Cette étude a été financée par l'expérience de vulnérabilité de la région arctique et boréale de la NASA (ABoVE ) et mené en coordination avec le réseau de carbone du pergélisol et plus de 50 institutions collaboratrices. Outre les observations spatiales de l'évolution de l'environnement sur la Terre, la NASA parraine des campagnes scientifiques sur le terrain afin de mieux comprendre l'évolution de notre climat et les modifications qui pourraient en résulter.

Des chercheurs ont compilé des observations sur le terrain des émissions de dioxyde de carbone dans le monde. de nombreux sites et les a combinés avec des données de télédétection et des modèles d’écosystème pour évaluer les pertes de carbone actuelles et futures en hiver dans les régions du pergélisol du Nord. Ils estiment que le pergélisol aura perdu 1,7 milliard de tonnes de carbone par an au cours de la saison hivernale de 2003 à 2017, contre 1 milliard de tonnes de carbone absorbées en moyenne au cours de la saison de croissance.

Pour étendre les prévisions du modèle. En 2100, le climat prévu pour différents scénarios d'émissions futures de combustibles fossiles a été utilisé pour calculer l'effet sur le pergélisol. Si l'utilisation des combustibles fossiles est modérément réduite au cours du prochain siècle, les émissions de dioxyde de carbone en hiver augmenteraient de 17% par rapport aux émissions actuelles. Dans un scénario où l'utilisation des combustibles fossiles continuerait à augmenter aux taux actuels jusqu'au milieu du siècle, les émissions de dioxyde de carbone du pergélisol augmenteraient de 41% en hiver.

"Plus il se réchauffera, plus de carbone serait libéré dans l'atmosphère de la région du pergélisol, ce qui contribuera à un réchauffement supplémentaire ", a déclaré le co-auteur Brendan Rogers, spécialiste du climat au centre de recherche Woods Hole. "Il est préoccupant que notre étude, qui utilise beaucoup plus d'observations que jamais auparavant, indique une source de carbone de l'Arctique beaucoup plus forte en hiver. Nous assistons peut-être à une transition du puits de carbone annuel de l'Arctique à une source de carbone, ce qui n'est pas une bonne nouvelle. "

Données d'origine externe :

(** The view with one tab, "work", and a name typed into the category
    dialog. *)
Definition typing (v : string) : Page.State :=
  Page.setNewCategory v (Page.setCategories (fun _ => ["work"]) Page.initialState).

Definition hour : Z := 3600000.

End Fixture.

(* ================================================================= *)
(** * Properties *)

(** ** Strings *)

Section StringFacts.

Import JsString Spec.

Lemma startsWith_iff (s p : string) :
  startsWith s p = true <-> exists rest, s = p ++ rest.
Proof.
  revert s; induction p as [|a p IH]; intros s; simpl.
  - destruct s; split; intros _; eauto.
  - destruct s as [|b s]; simpl.
    + split; [discriminate | intros [rest H]; discriminate H].
    + rewrite andb_true_iff, Ascii.eqb_eq, IH. split.
      * intros [-> [rest ->]]. now exists rest.
      * intros [rest H]. injection H as -> ->. split; eauto.
Qed.

Lemma includes_iff (s needle : string) :
  includes s needle = true <-> isSubstringOf needle s.
Proof.
  unfold isSubstringOf.
  induction s as [|c s IH].
  - cbn [includes]. rewrite orb_false_r, startsWith_iff. split.
    + intros [rest H]. now exists "", rest.
    + intros [[|b before] [after H]]; simpl in H; [eauto | discriminate H].
  - cbn [includes]. rewrite orb_true_iff, startsWith_iff, IH. split.
    + intros [[rest H] | [before [after H]]].
      * now exists "", rest.
      * exists (String c before), after. simpl. now rewrite H.
    + intros [[|b before] [after H]]; simpl in H.
      * left. eauto.
      * right. injection H as _ H. eauto.
Qed.

Lemma includes_empty (s : string) : includes s "" = true.
Proof. apply includes_iff. exists "", s. reflexivity. Qed.
(** * Platform Trust Service core (src/libpts/pts/pts.c)

    A shallow embedding of the PTS object of libpts: the Diffie-Hellman
    secret negotiation, the table of extended PCR registers with its
    selection bitmap, the construction of the TPM_QUOTE_INFO and
    TPM_QUOTE_INFO2 structures, the verification of the quote signature and
    the path validation.

    Machine integers are [Z] with the wrap-around of their C type written
    out, bytes are [Z] in [0, 256), a [chunk_t] is its byte list (or the
    NULL chunk), the C arrays [pcrs] and [pcr_select] are lists read with
    [!!] and written with [<[_:=_]>]. A method that mutates [this] returns
    the new object next to its C return value; a method that follows a
    pointer the source does not test returns in [outcome], whose [NullDeref]
    is the dereference of NULL. *)

From Stdlib Require Import ZArith List Bool Lia Ascii.
From stdpp Require Import base option list strings.
Import ListNotations.
Local Open Scope Z_scope.

(** ** Constants of pts.c *)

(** Maximum number of PCR's of TPM, TPM Spec 1.2 *)
Definition PCR_MAX_NUM : Z := 24.

(** Number of bytes that can be saved in a PCR of TPM, TPM Spec 1.2 *)
Definition PCR_LEN : Z := 20.

(** Modelled from the spec: TPM_TAG_QUOTE_INFO2 is a macro of the TSS headers,
    which are not part of pts.c; the comment above get_quote_info and the
    spec (4.5, extended layout) both give the structure tag 0x0036. *)
Definition TPM_TAG_QUOTE_INFO2 : Z := 0x0036.

(** TPM_LOC_ZERO is a macro of the TSS headers that pts.c includes
    (<trousers/tss.h>, from tss/tpm.h), which are not part of pts.c. It is
    the bit of the TPM_LOCALITY_SELECTION mask that stands for locality
    zero, bit 0 of the byte, so its value is 0x01 (TPM_LOC_ONE is 0x02,
    TPM_LOC_TWO 0x04, and so on). *)
Definition TPM_LOC_ZERO : Z := 0x01.

(** errno values tested by is_path_valid (<errno.h>, Linux numbering). *)
Definition ENOENT : Z := 2.
Definition EFAULT : Z := 14.
Definition ENOTDIR : Z := 20.

(** ** Chunks *)

(** chunk_t: [None] is the chunk whose ptr is NULL (chunk_empty), [Some bs]
    a chunk whose ptr addresses the bytes [bs] and whose len is their
    number. *)
Definition chunk_t : Type := option (list Z).

Definition chunk_empty : chunk_t := None.

Definition chunk_len (c : chunk_t) : Z :=
  match c with
  | Some bs => Z.of_nat (length bs)
  | None => 0
  end.

Definition chunk_data (c : chunk_t) : list Z :=
  match c with
  | Some bs => bs
  | None => []
  end.

(** The test [!c.ptr]. *)
Definition chunk_is_null (c : chunk_t) : bool :=
  match c with
  | Some _ => false
  | None => true
  end.

(** Modelled from the spec: chunk_clone is a helper of libstrongswan
    (chunk.h), not part of pts.c; the spec (4.3, 5) says a stored value is
    always a clone of the input, an independent copy of the same bytes.
    What the helper returns for a chunk of length 0 is not visible from
    pts.c, so the lemmas on what add_pcr stores are stated for values that
    are not empty. *)
Definition chunk_clone (bs : list Z) : chunk_t := Some bs.

(** ** Dereferencing *)

Inductive outcome (A : Type) : Type :=
  | Ret (a : A)
  | NullDeref.
Arguments Ret {A} a.
Arguments NullDeref {A}.

Definition obind {A B : Type} (o : outcome A) (k : A -> outcome B) : outcome B :=
  match o with
  | Ret a => k a
  | NullDeref => NullDeref
  end.

(** [deref p]: following the pointer [p], as in [p->method(p, ...)]; the
    functions below write [x ← deref p; ...] for it. *)
Definition deref {A : Type} (p : option A) : outcome A :=
  match p with
  | Some a => Ret a
  | None => NullDeref
  end.

#[global] Instance outcome_bind : MBind outcome :=
  fun A B (k : A -> outcome B) (o : outcome A) => obind o k.

(** ** The collaborators of pts.c

    Hashers, random generators and Diffie-Hellman objects come from the
    crypto factory [lib->crypto]; credentials and public keys are objects
    with methods. They are interfaces here: records of functions. *)

(** hash_algorithm_t (crypto/hashers/hasher.h): the members that pts.c and
    the measurement algorithms of libpts name. *)
Inductive hash_algorithm_t : Type :=
  | HASH_UNKNOWN
  | HASH_SHA1
  | HASH_SHA256
  | HASH_SHA384.

(** signature_scheme_t (credentials/keys/public_key.h): the scheme that
    verify_quote_signature asks for, among others. *)
Inductive signature_scheme_t : Type :=
  | SIGN_UNKNOWN
  | SIGN_RSA_EMSA_PKCS1_SHA1.

(** pts_proto_caps_flag_t: the flags of the capability bitset. *)
Inductive pts_proto_caps_flag_t : Type :=
  | PTS_PROTO_CAPS_C
  | PTS_PROTO_CAPS_V
  | PTS_PROTO_CAPS_D
  | PTS_PROTO_CAPS_T
  | PTS_PROTO_CAPS_X.

(** A hasher: the digest it computes and the data fed so far. *)
Record hasher_t : Type := {
  hasher_digest : list Z -> list Z;
  hasher_pending : list Z
}.

(** Modelled from the spec: hasher_t.allocate_hash belongs to libstrongswan
    (crypto/hashers/hasher.h), not part of pts.c; called with a NULL result
    pointer it only feeds the data, called with a result pointer it returns
    the digest of everything fed, so that the calls of calculate_secret
    compute what the spec (4.2) writes Digest(alg, a || b || c || d). *)
Definition allocate_hash (h : hasher_t) (data : list Z) (want_hash : bool)
  : hasher_t * chunk_t :=
  if want_hash
  then ({| hasher_digest := hasher_digest h; hasher_pending := [] |},
        Some (hasher_digest h (hasher_pending h ++ data)))
  else ({| hasher_digest := hasher_digest h;
           hasher_pending := hasher_pending h ++ data |},
        None).

(** A Diffie-Hellman object: its group and the peer's public value. *)
Record diffie_hellman_t : Type := {
  dh_group : Z;
  dh_other_public_value : chunk_t
}.

Record public_key_t : Type := {
  (** public_key_t.verify *)
  verify : signature_scheme_t -> list Z -> list Z -> bool;
  (** public_key_t.get_fingerprint for KEYID_PUBKEY_INFO_SHA1 *)
  get_fingerprint : option (list Z)
}.

Record certificate_t : Type := {
  (** certificate_t.get_public_key: NULL when no key can be extracted *)
  get_public_key : option public_key_t
}.

(** What pts.c reaches through [lib] and through the tables of libpts. *)
Record library_t : Type := {
  (** lib->crypto->create_hasher: the digest of the algorithm, or NULL *)
  create_hasher : hash_algorithm_t -> option (list Z -> list Z);
  (** lib->crypto->create_rng(RNG_STRONG) with its allocate_bytes, or NULL *)
  create_rng : option (Z -> list Z);
  (** lib->crypto->create_dh; pts_dh_group_to_ike is folded into it *)
  create_dh : Z -> option diffie_hellman_t;
  (** diffie_hellman_t.get_my_public_value *)
  get_my_dh_public_value : diffie_hellman_t -> list Z;
  (** diffie_hellman_t.get_shared_secret: the secret on SUCCESS *)
  get_shared_secret : diffie_hellman_t -> option (list Z);
  (** pts_meas_algo_to_hash (pts_meas_algo.c) *)
  pts_meas_algo_to_hash : Z -> hash_algorithm_t;
  (** the value of PTS_MEAS_ALGO_SHA256 (pts_meas_algo.h) *)
  PTS_MEAS_ALGO_SHA256 : Z
}.
(** C7 (amended). Signing with no private key configured raises
    [ValueError("No private key loaded")].  With a key configured the
    signer adds no check of its own: it returns an artifact exactly when the
    library's RSA-PSS signing call returns, and raises what that call
    raises otherwise; with a generated RSA key the call returns, so signing
    any document returns an artifact. *)
Theorem sign_document_precondition (self : DocumentProcessor) (d : Document)
    (signer : Z) (salt : Salt) (now : datetime) :
  rsa_sign_returns ->
  (private_key self = None ->
   sign_document self d signer salt now
   = Raise (PyExc ValueError "No private key loaded")) /\
  (forall k, private_key self = Some k ->
     (returns (sign_document self d signer salt now) <->
      returns (key_sign k (str_encode (Document_model_dump_json None d)) salt)) /\
     (forall e, sign_document self d signer salt now = Raise e <->
                key_sign k (str_encode (Document_model_dump_json None d)) salt = Raise e)) /\
  (forall k, private_key self = Some k -> generated k ->
     exists a, sign_document self d signer salt now = Return a /\
               document_id a = id d /\ signator_id a = signer).
Proof.
  intros Hsigns. split; [apply sign_document_without_key|]. split.
  - intros k Hk. rewrite (sign_document_with_key self k) by done.
    unfold returns. destruct (key_sign _ _ _) as [sig|e0]; simpl.
    + split; [split; eauto|]. intros e. split; discriminate.
    + split; [split; intros [? ?]; discriminate|]. intros e. split; by intros [= ->].
  - intros k Hk Hgen. rewrite (sign_document_with_key self k) by done.
    destruct (Hsigns k (str_encode (Document_model_dump_json None d)) salt Hgen)
      as [sig ->].
    eexists. split; [reflexivity|]. done.
Qed.

End Claims.

(** * Further properties of the package *)

Lemma bytes_hex_length (b : list byte) :
  String.length (bytes_hex b) = (2 * length b)%nat.
Proof. induction b as [|x b IH]; [reflexivity|]. cbn [bytes_hex String.length length]. lia. Qed.

Section ProcessorProperties.
Context `{PyValues} `{!Pydantic} `{Cryptography} `{!PrivateKeySerializer} `{JsonLib}.

(** X1. Wrong-document replay: an artifact made for one document is rejected for
    every document with another id, whoever verifies and whatever the
    libraries do. *)
Theorem replayed_artifact_rejected (self verifier : DocumentProcessor)
    (d other : Document) (signer : Z) (salt : Salt) (now : datetime) (a : Signature) :
  sign_document self d signer salt now = Return a ->
  id other <> id d ->
  verify_signature verifier other a = Return false.
Proof.
  intros Hsign Hne.
  destruct (sign_document_binds _ _ _ _ _ _ Hsign) as [Hid _].
  destruct (verify_signature_total verifier other a) as [Ht|Hf]; [|done].
  apply verify_signature_true in Ht as (Hid' & _). congruence.
Qed.

(** X2. What acceptance guarantees: the artifact names this document, its stored
    payload is this document's canonical JSON, its key is loadable PEM and
    its signature is hexadecimal text. *)
Theorem accepted_artifact_is_bound (self : DocumentProcessor) (d : Document) (a : Signature) :
  verify_signature self d a = Return true ->
  document_id a = id d /\
  json_version a = _document_to_canonical_json self d /\
  returns (load_pem_public_key (str_encode (public_key a))) /\
  returns (bytes_fromhex (signature a)).
Proof.
  intros Hv. apply verify_signature_true in Hv as (Hid & Hjs & pk & sig & Hpk & Hhex & _).
  unfold returns, _document_to_canonical_json.
  split; [done|]. split; [done|]. split; eauto.
Qed.

(** X3. An artifact whose stored payload is not the canonical JSON of the
    document is rejected, whatever its signature. *)
Theorem manipulated_json_version_rejected (self : DocumentProcessor) (d : Document)
    (a : Signature) :
  json_version a <> _document_to_canonical_json self d ->
  verify_signature self d a = Return false.
Proof.
  intros Hne. destruct (verify_signature_total self d a) as [Ht|Hf]; [|done].
  apply verify_signature_true in Ht as (_ & Hjs & _). done.
Qed.
(** * CustomSwitchSimulation: the binary heap and the event queue

    A shallow embedding of [src/event_simulation/data_structures/heap.c] and
    [src/event_simulation/event_queue.c], and the properties of the heap and
    of the queue proved over it; with them the test harness [test/test.h],
    the demonstration [test/demo/demo_test.c] and the comparator of the
    heap tests.

    Conventions of the embedding.
    - A C computation is a value of [outcome]: it finishes with a result, or
      it stops on undefined behaviour (an access outside an array, a null
      dereference, a signed overflow), on a failed [assert], or because the
      fuel given to a loop ran out.
    - [unsigned int] is a [Z] reduced modulo 2^32 after each operation,
      [int] a [Z] whose operations are undefined outside [INT_MIN, INT_MAX].
    - A [void *] that points to an object of type [A] is an [option A]:
      [None] is the null pointer, and two pointers are equal when they
      point to equal objects.
    - The array [elems] is the list of its [capacity] slots. *)

From Stdlib Require Import ZArith Lia Bool Sorted Factorial.
From Stdlib Require Import Floats.SpecFloat.
From stdpp Require Import base list.

Local Open Scope Z_scope.

(** ** Outcomes of C computations *)

Inductive fault : Type :=
  | UndefinedBehaviour
  | AssertionFailure
  | FuelExhausted.

Inductive outcome (T : Type) : Type :=
  | Done (t : T)
  | Fault (f : fault).

Arguments Done {T} t.
Arguments Fault {T} f.

Global Instance outcome_ret : MRet outcome := fun T t => Done t.

Global Instance outcome_bind : MBind outcome := fun T U k m =>
  match m with
  | Done t => k t
  | Fault f => Fault f
  end.

(** [assert(c)] *)
Definition assert (c : bool) : outcome unit :=
  if c then Done tt else Fault AssertionFailure.

(** ** Machine integers *)

Definition INT_MAX : Z := 2 ^ 31 - 1.
Definition INT_MIN : Z := - 2 ^ 31.
Definition UINT_MAX : Z := 2 ^ 32 - 1.

(** Conversion to [unsigned int], and the result of unsigned arithmetic. *)
Definition to_uint (z : Z) : Z := z mod 2 ^ 32.

(** Conversion of an [unsigned int] to [int] (two's complement where the
    value does not fit). *)
Definition to_int (z : Z) : Z := (z + 2 ^ 31) mod 2 ^ 32 - 2 ^ 31.

(** The result of an [int] operation: undefined when it overflows. *)
Definition int_arith (z : Z) : outcome Z :=
  if (INT_MIN <=? z) && (z <=? INT_MAX) then Done z
  else Fault UndefinedBehaviour.

(** ** Pointers and arrays *)

Definition ptr (A : Type) : Type := option A.
Definition NULL {A : Type} : ptr A := None.

Definition is_null {A : Type} (p : ptr A) : bool :=
  match p with
  | None => true
  | Some _ => false
  end.

(** [a[i]] read: undefined outside the array. *)
Definition array_get {T : Type} (a : list T) (i : Z) : outcome T :=
  if i <? 0 then Fault UndefinedBehaviour
  else match a !! Z.to_nat i with
       | Some x => Done x
       | None => Fault UndefinedBehaviour
       end.

(** [a[i] = x]: undefined outside the array. *)
Definition array_set {T : Type} (a : list T) (i : Z) (x : T) : outcome (list T) :=
  if (0 <=? i) && (i <? Z.of_nat (length a))
  then Done (<[Z.to_nat i := x]> a)
  else Fault UndefinedBehaviour.

(** ** heap.h *)

Inductive comparison_t : Type :=
  | LESS_THAN
  | GREATER_THAN
  | EQUAL_TO.

Definition comparison_eqb (a b : comparison_t) : bool :=
  match a, b with
  | LESS_THAN, LESS_THAN => true
  | GREATER_THAN, GREATER_THAN => true
  | EQUAL_TO, EQUAL_TO => true
  | _, _ => false
  end.

(** [func_comparator_t]: left element, right element, context argument. *)
Definition func_comparator_t (A C : Type) : Type :=
  ptr A -> ptr A -> ptr C -> outcome comparison_t.

(** A parameter for which a call passes no argument holds an indeterminate
    value. The embedding gives it the pointer to no object: a callee that
    never reads the parameter runs as in the source, and a callee that
    reads an object through it is undefined. *)
Definition no_argument {T : Type} : ptr T := NULL.
(** The same blog when the media file is missing: both records are created
    all the same, and nothing is linked. *)
Example blog_without_media_run :
  let evs := (migrate_content Scenario.me 5 (static Scenario.blog_without_media) []).2 in
  Scenario.entries (λ c, match c with CCreatePost _ => true | _ => false end) evs = 2%nat ∧
  Scenario.entries (λ c, match c with CSetFeaturedImage _ _ => true | _ => false end) evs
    = 0%nat ∧
  List.length (List.filter (λ e, match e with Out Advance => true | _ => false end) evs)
    = 2%nat.
Proof. vm_compute. done. Qed.

(** A sitemap that cannot be fetched after the probe is skipped, and the
    next one is read. *)
Example flaky_sitemap_skipped :
  (get_sitemap_urls Scenario.me Scenario.flaky []).1
  = Some (Ok ["https://src.example/blog/c"]).
Proof. vm_compute. reflexivity. Qed.

(** An empty [<loc/>] puts [None] into the set, and the filter of line 261,
    which is outside the [try], raises. *)
Example empty_loc_raises :
  (get_sitemap_urls Scenario.me (static Scenario.empty_loc_site) []).1
  = Some (Raise TypeError).
Proof. vm_compute. reflexivity. Qed.

(** * The theorems at work on concrete sites *)


(** C6 on the pages [100 items, 100 items, 0 items]: 200 items, three
    requests, a pause after the first and after the second. *)
Lemma get_all_posts_via_api_pages_witness :
  get_all_posts_via_api Scenario.me 3 Scenario.three_pages [] =
    (Some (Ok (Scenario.hundred_posts ++ Scenario.hundred_posts)),
     [ Enter CGetAllPostsViaApi;
       Http (page_request Scenario.me 1) (Responded Scenario.full_page); Sleep 1;
       Http (page_request Scenario.me 2) (Responded Scenario.full_page); Sleep 1;
       Http (page_request Scenario.me 3) (Responded Scenario.empty_page) ]) ∧
  List.length (Scenario.hundred_posts ++ Scenario.hundred_posts) = 200%nat.
Proof.
  split; [|reflexivity].
  refine (proj1 (get_all_posts_via_api_pages Scenario.me Scenario.three_pages
            [ (Scenario.full_page, Scenario.hundred_posts);
              (Scenario.full_page, Scenario.hundred_posts) ]
            Scenario.empty_page _ _ _ _ 3%nat [] _)).
  - repeat constructor; done.
  - right. split; reflexivity.
  - intros h [|[|i]] p Hp; [injection Hp as <- ..|]; try reflexivity. discriminate.
  - reflexivity.
  - cbn. lia.
Defined.


(** C10 on [None]. *)
Lemma upload_media_rejects_empty_witness :
  upload_media Scenario.me None "a.png" Scenario.offline [] =
    (Some (Raise (ValueError "No media content provided")),
     [ Enter (CUploadMedia None "a.png");
       Out (ErrUploadMedia (ValueError "No media content provided")) ]).
Proof.
  apply (upload_media_rejects_empty Scenario.me None "a.png" Scenario.offline []).
  reflexivity.
Defined.

(** C9 on [photo.JPG]. *)
Lemma get_content_type_table_witness :
  file_ext "photo.JPG" = "jpg" ∧ get_content_type "photo.JPG" = "image/jpeg".
Proof.
  split.
  - apply (proj1 (get_content_type_table "photo.JPG") "photo" "JPG"); reflexivity.
  - reflexivity.
Defined.



(** C2 on the post with a featured image: the download is entered after the
    answered create request. *)
Lemma media_only_after_create_witness :
  let evs := (migrate_item Scenario.me (FromApi Scenario.post_a)
                (static Scenario.blog) []).2 in
  ∃ new_post new_post_id,
    Exists (created Scenario.me new_post) (take 5 evs) ∧
    Py.getitem new_post "id" = Ok new_post_id ∧
    links_to new_post_id (Enter (CGetMedia "https://src.example/img/a.PNG")).
Proof.
  intros evs.
  apply (proj1 (media_only_after_create Scenario.me (FromApi Scenario.post_a)
                  (static Scenario.blog) [])
           (take 5 evs) (Enter (CGetMedia "https://src.example/img/a.PNG"))
           (drop 6 evs)).
  - vm_compute. reflexivity.
  - reflexivity.
Defined.

(** * More of the class *)

(** ** [__init__] *)

Lemma endswith_cons suf c s :
  PyStr.endswith suf (String c s) = String.eqb (String c s) suf || PyStr.endswith suf s.
Proof. reflexivity. Qed.

Lemma rstrip_cons c a s :
  PyStr.rstrip c (String a s) =
  if (String.eqb (PyStr.rstrip c s) "" && Ascii.eqb a c)%bool then ""
  else String a (PyStr.rstrip c s).
Proof. reflexivity. Qed.

(** [rstrip('/')] takes a run of slashes off the end, and nothing else. *)
Lemma rstrip_slashes (s : string) :
  PyStr.endswith "/" (PyStr.rstrip "/" s) = false ∧
  ∃ n, s = PyStr.rstrip "/" s +:+ slashes n.
Proof.
  induction s as [|a s [IHe [n IHn]]]; [split; [done | by exists 0%nat]|].
  rewrite rstrip_cons.
  destruct (String.eqb_spec (PyStr.rstrip "/" s) "") as [Hr|Hr];
    [destruct (Ascii.eqb_spec a "/") as [->|Ha]|]; cbn [andb].
  - split; [done|]. exists (S n). rewrite IHn at 1. by rewrite Hr.
  - split.
    + rewrite endswith_cons, IHe, Hr, orb_false_r.
      apply String.eqb_neq. intros [= ->]. done.
    + exists n. rewrite string_app_cons. by f_equal.
  - split.
    + rewrite endswith_cons, IHe, orb_false_r.
      apply String.eqb_neq. intros [= -> Hr']. done.
    + exists n. rewrite string_app_cons. by f_equal.
Qed.

(** X1.  [__init__] stores both base URLs without any slash at the end: what
    it removes from each is a run of slashes at the end and nothing else;
    the credentials are stored as given. *)
Theorem init_strips_trailing_slashes (source destination username app_password : string) :
  let self := init source destination username app_password in
  PyStr.endswith "/" (source_url self) = false ∧
  PyStr.endswith "/" (destination_url self) = false ∧
  (∃ n, source = source_url self +:+ slashes n) ∧
  (∃ n, destination = destination_url self +:+ slashes n) ∧
  auth self = (username, app_password).
Proof.
  cbn. split_and!; try apply rstrip_slashes. reflexivity.
Qed.

(** ** [get_all_sitemaps] *)

Section Probes.
Variable self : WordPressMigrator.

Lemma probe_sitemap_run sitemap srv h :
  probe_sitemap self sitemap srv h =
  (Some (Ok (match srv h (get_request (source_url self +:+ sitemap)) with
             | Responded r => status_code r =? 200
             | NetError => false
             end)),
   [Http (get_request (source_url self +:+ sitemap))
         (srv h (get_request (source_url self +:+ sitemap)))]).
Proof.
  unfold probe_sitemap, try_except, session_get. rewrite send_run.
  fold (get_request (source_url self +:+ sitemap)). by destruct (srv h _).
Qed.

Lemma requests_app evs1 evs2 : requests (evs1 ++ evs2) = requests evs1 ++ requests evs2.
Proof. apply omap_app. Qed.

Lemma requests_http rq res evs : requests (Http rq res :: evs) = rq :: requests evs.
Proof. reflexivity. Qed.

Lemma probe_sitemaps_run paths : ∀ acc srv h,
  ∃ kept evs,
    probe_sitemaps self paths acc srv h = (Some (Ok (acc ++ kept)), evs) ∧
    kept `sublist_of` map (λ p, source_url self +:+ p) paths ∧
    requests evs = map (λ p, get_request (source_url self +:+ p)) paths ∧
    ∀ url, url ∈ kept →
      ∃ r, Http (get_request url) (Responded r) ∈ evs ∧ status_code r = 200.
Proof.
  induction paths as [|p paths IH]; intros acc srv h.
  - exists [], []. cbn. rewrite app_nil_r. split_and!; try done.
    intros url Hin. by apply elem_of_nil in Hin.
  - cbn [probe_sitemaps]. rewrite bind_run, probe_sitemap_run.
    set (rq := get_request (source_url self +:+ p)).
    destruct (srv h rq) as [r|] eqn:Hr.
    + destruct (status_code r =? 200) eqn:Hst.
      * destruct (IH (acc ++ [source_url self +:+ p]) srv (h ++ [Http rq (Responded r)]))
          as (kept & evs & -> & Hsub & Hreq & Hok).
        exists ((source_url self +:+ p) :: kept), (Http rq (Responded r) :: evs).
        split_and!.
        -- by rewrite <- app_assoc.
        -- cbn. by apply sublist_skip.
        -- cbn [map]. rewrite requests_http. by f_equal.
        -- intros url [->|Hin]%elem_of_cons.
           ++ exists r. split; [by left | by apply Z.eqb_eq].
           ++ destruct (Hok url Hin) as (r' & Hin' & Hst'). exists r'. split; [by right | done].
      * destruct (IH acc srv (h ++ [Http rq (Responded r)]))
          as (kept & evs & -> & Hsub & Hreq & Hok).
        exists kept, (Http rq (Responded r) :: evs). split_and!; try done.
        -- cbn. by apply sublist_cons.
        -- cbn [map]. rewrite requests_http. by f_equal.
        -- intros url Hin. destruct (Hok url Hin) as (r' & Hin' & Hst').
           exists r'. split; [by right | done].
    + destruct (IH acc srv (h ++ [Http rq NetError]))
        as (kept & evs & -> & Hsub & Hreq & Hok).
      exists kept, (Http rq NetError :: evs). split_and!; try done.
      * cbn. by apply sublist_cons.
      * cbn [map]. rewrite requests_http. by f_equal.
      * intros url Hin. destruct (Hok url Hin) as (r' & Hin' & Hst').
        exists r'. split; [by right | done].
Qed.

End Probes.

Des équipes de modélisation du climat du monde entier tentent d'incorporer des processus et des événements dynamiques qui influent sur les émissions de carbone du pergélisol. Par exemple, les lacs thermokarstiques formés par la fonte des glaces peuvent accélérer l’émission de dioxyde de carbone en exposant des couches plus profondes de pergélisol à des températures plus élevées. De même, les incendies de forêt arctique et boréale, qui deviennent de plus en plus fréquents et graves, peuvent enlever la couche supérieure isolante du sol, accélérant et approfondissant le dégel du pergélisol.

"Ces interactions ne sont toujours pas prises en compte dans la plupart des modèles et augmenter les estimations des émissions de carbone des régions de pergélisol ", a déclaré Rogers.

Source:

Matériel fourni par NASA / Centre de vol spatial Goddard . Remarque: le contenu peut être modifié pour le style et la longueur.